● TASK DESCRIPTION: Find "Lemma fits_set c" in the records that follow; print that line and each subsequent line through the last one, verbatim and with nothing added.

(Collected data)
++++++
(** * upl: a file upload and listing web application

    Shallow embedding of [main.go] (package [main]) and of the standard
    library functions it calls on a Unix host: [path/filepath] ([Clean],
    [Base], [Dir], [Join]), [net] ([JoinHostPort], [SplitHostPort]), [flag]
    (the command line parser), [os] ([Create], [ReadDir]) and [io.Copy].

    Go strings are byte strings.  They are [string] in the data model and
    [list ascii] inside the path functions, which index and slice them. *)

From Stdlib Require Import Ascii List Bool Arith Lia.
From stdpp Require Import gmap strings list sorting.

(** ** Byte strings *)

Abbreviation bytes := (list ascii).

Definition b (s : string) : bytes := String.list_ascii_of_string s.
Definition str (l : bytes) : string := String.string_of_list_ascii l.

(** [span p l]: the longest prefix of [l] whose bytes satisfy [p], and
    the rest. *)
Fixpoint span (p : ascii -> bool) (l : bytes) : bytes * bytes :=
  match l with
  | [] => ([], [])
  | c :: l' =>
      if p c then let '(e, r) := span p l' in (c :: e, r) else ([], l)
  end.

Fixpoint dropWhile (p : ascii -> bool) (l : bytes) : bytes :=
  match l with
  | [] => []
  | c :: l' => if p c then dropWhile p l' else l
  end.

(** ** path/filepath on Unix *)

Module filepath.

Definition Separator : ascii := "/"%char.

(** os.IsPathSeparator *)
Definition IsPathSeparator (c : ascii) : bool := Ascii.eqb c Separator.

Definition notSep (c : ascii) : bool := negb (IsPathSeparator c).

Definition isDot (c : ascii) : bool := Ascii.eqb c "."%char.

(** [r == n || os.IsPathSeparator(path[r])], on the suffix [path[r:]]. *)
Definition endOrSep (rest : bytes) : bool :=
  match rest with
  | [] => true
  | c :: _ => IsPathSeparator c
  end.

(** The backtracking of [Clean] on a [..] element:
<<
    out.w--
    for out.w > dotdot && !os.IsPathSeparator(out.index(out.w)) {
        out.w--
    }
>>
    The argument is the written part of the buffer, newest byte first;
    its head is [out.index(out.w)] once [out.w] is decremented. *)
Fixpoint unwind (rout : bytes) (dotdot : nat) : bytes :=
  match rout with
  | [] => []
  | c :: rout' =>
      if (dotdot <? length rout') && notSep c
      then unwind rout' dotdot
      else rout'
  end.

Definition backtrack (out : bytes) (dotdot : nat) : bytes :=
  rev (unwind (rev out) dotdot).

(** The main loop of [Clean], [for r < n { switch ... }].  [rest] is
    [path[r:]], [out] is the written part [buf[:w]] of the lazy buffer
    and [dotdot] the index where [..] must stop.  Every iteration
    advances [r], so [length rest] iterations are enough
    ([clean_loop_fuel]). *)
Fixpoint clean_loop (fuel : nat) (rooted : bool) (rest out : bytes)
    (dotdot : nat) : bytes :=
  match fuel with
  | O => out
  | S fuel' =>
      match rest with
      | [] => out
      | c :: r1 =>
          if IsPathSeparator c then
            (* empty path element *)
            clean_loop fuel' rooted r1 out dotdot
          else if isDot c && endOrSep r1 then
            (* . element *)
            clean_loop fuel' rooted r1 out dotdot
          else if isDot c
                  && match r1 with
                     | c1 :: r2 => isDot c1 && endOrSep r2
                     | [] => false
                     end then
            (* .. element: remove to last separator *)
            let r2 := tl r1 in
            if dotdot <? length out then
              (* can backtrack *)
              clean_loop fuel' rooted r2 (backtrack out dotdot) dotdot
            else if negb rooted then
              (* cannot backtrack, but not rooted, so append .. element *)
              let out1 := if 0 <? length out then out ++ [Separator] else out in
              let out2 := out1 ++ ["."%char; "."%char] in
              clean_loop fuel' rooted r2 out2 (length out2)
            else
              clean_loop fuel' rooted r2 out dotdot
          else
            (* real path element: add slash if needed, copy element *)
            let out1 :=
              if rooted && negb (length out =? 1)
                 || negb rooted && negb (length out =? 0)
              then out ++ [Separator] else out in
            let '(elem, r') := span notSep rest in
            clean_loop fuel' rooted r' (out1 ++ elem) dotdot
      end
  end.
Lemma consistent_well_formed c a :
  well_formed c → fits c a → complete c a → ∃ b, consistent c a = Ok b.
Proof.
  intros Hwf [_ Hfit] Hc. unfold consistent.
  assert (Hgen : ∀ vars, (∀ v, v ∈ vars → v ∈ a.*1) →
                         ∃ b, consistent_loop c a vars = Ok b).
  { induction vars as [|var vars IH]; intros Hsub; simpl; [eauto|].
    destruct (repeated_value a); [eauto|].
    destruct (proj2 (dict_get_is_Some var a)) as [w Hw]; [apply Hsub; left|].
    destruct (Hfit var w Hw) as [Hvar Hlen].
    rewrite (proj2 (dict_getitem_Ok _ _ _) Hw). simpl.
    case_bool_decide; [eauto|].
    assert (Hn : ∀ ns, (∀ n, n ∈ ns → n ∈ neighbors c var) →
                       ∃ b, consistent_neighbors c a var ns = Ok b).
    { induction ns as [|n ns IHn]; intros Hns; simpl; [eauto|].
      destruct (Hwf var n Hvar) as (Hnv & ix & iy & Hov & Hix & Hiy);
        [apply Hns; left|].
      destruct (Hc n Hnv) as [wn Hwn]. destruct (Hfit n wn Hwn) as [_ Hln].
      rewrite (proj2 (dict_getitem_Ok _ _ _) Hwn). simpl. rewrite Hov.
      rewrite (proj2 (dict_getitem_Ok _ _ _) Hw). simpl.
      destruct (string_get_lt w ix) as [cv Hcv]; [lia|].
      destruct (string_get_lt wn iy) as [cn Hcn]; [lia|].
      rewrite (proj2 (subscript_Ok _ _ _) Hcv). simpl.
      rewrite (proj2 (subscript_Ok _ _ _) Hcn). simpl.
      destruct (negb _); [eauto|]. apply IHn. intros n0 Hn0. apply Hns. by right. }
    destruct (Hn (neighbors c var)) as [b ->]; [done|]. simpl.
    destruct b; [|eauto]. apply IH. intros v Hv. apply Hsub. by right. }
  by apply Hgen.
Qed.

Lemma fits_set c a var value :
  fits c a → unassigned c a var → String.length value = var_length var →
  fits c (dict_set var value a).
Proof.
  intros [Hnd Hfit] [Hvar Hun] Hlen. split.
  - rewrite dict_set_fresh.
    + rewrite fmap_app. simpl. apply NoDup_app. split_and!; [done| |].
      * intros v Hv ->%list_elem_of_singleton.
        apply dict_in_false in Hun. apply dict_get_is_Some in Hv as [? ?].
        congruence.
      * apply NoDup_singleton.
    + intros Hin%dict_get_is_Some. apply dict_in_false in Hun.
      destruct Hin. congruence.
  - intros v w. rewrite dict_get_set.
    destruct (decide (var = v)) as [<-|?]; [|by apply Hfit].
    intros Heq. by inv_Ok Heq.
Qed.

Lemma node_consistent_keys c d :
  node_consistent c d → ∀ v, v ∈ variables c → is_Some (d !! v).
Proof. intros Hd v Hv. destruct (Hd v Hv) as (dv & -> & _). eauto. Qed.

Lemma node_consistent_domains c d d' :
  d' = d → node_consistent c d → node_consistent c d'.
Proof. by intros ->. Qed.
++++++
● OUTPUT BELOW:
Lemma fits_set c a var value :
  fits c a → unassigned c a var → String.length value = var_length var →
  fits c (dict_set var value a).
Proof.
  intros [Hnd Hfit] [Hvar Hun] Hlen. split.
  - rewrite dict_set_fresh.
    + rewrite fmap_app. simpl. apply NoDup_app. split_and!; [done| |].
      * intros v Hv ->%list_elem_of_singleton.
        apply dict_in_false in Hun. apply dict_get_is_Some in Hv as [? ?].
        congruence.
      * apply NoDup_singleton.
    + intros Hin%dict_get_is_Some. apply dict_in_false in Hun.
      destruct Hin. congruence.
  - intros v w. rewrite dict_get_set.
    destruct (decide (var = v)) as [<-|?]; [|by apply Hfit].
    intros Heq. by inv_Ok Heq.
Qed.

Lemma node_consistent_keys c d :
  node_consistent c d → ∀ v, v ∈ variables c → is_Some (d !! v).
Proof. intros Hd v Hv. destruct (Hd v Hv) as (dv & -> & _). eauto. Qed.

Lemma node_consistent_domains c d d' :
  d' = d → node_consistent c d → node_consistent c d'.
Proof. by intros ->. Qed.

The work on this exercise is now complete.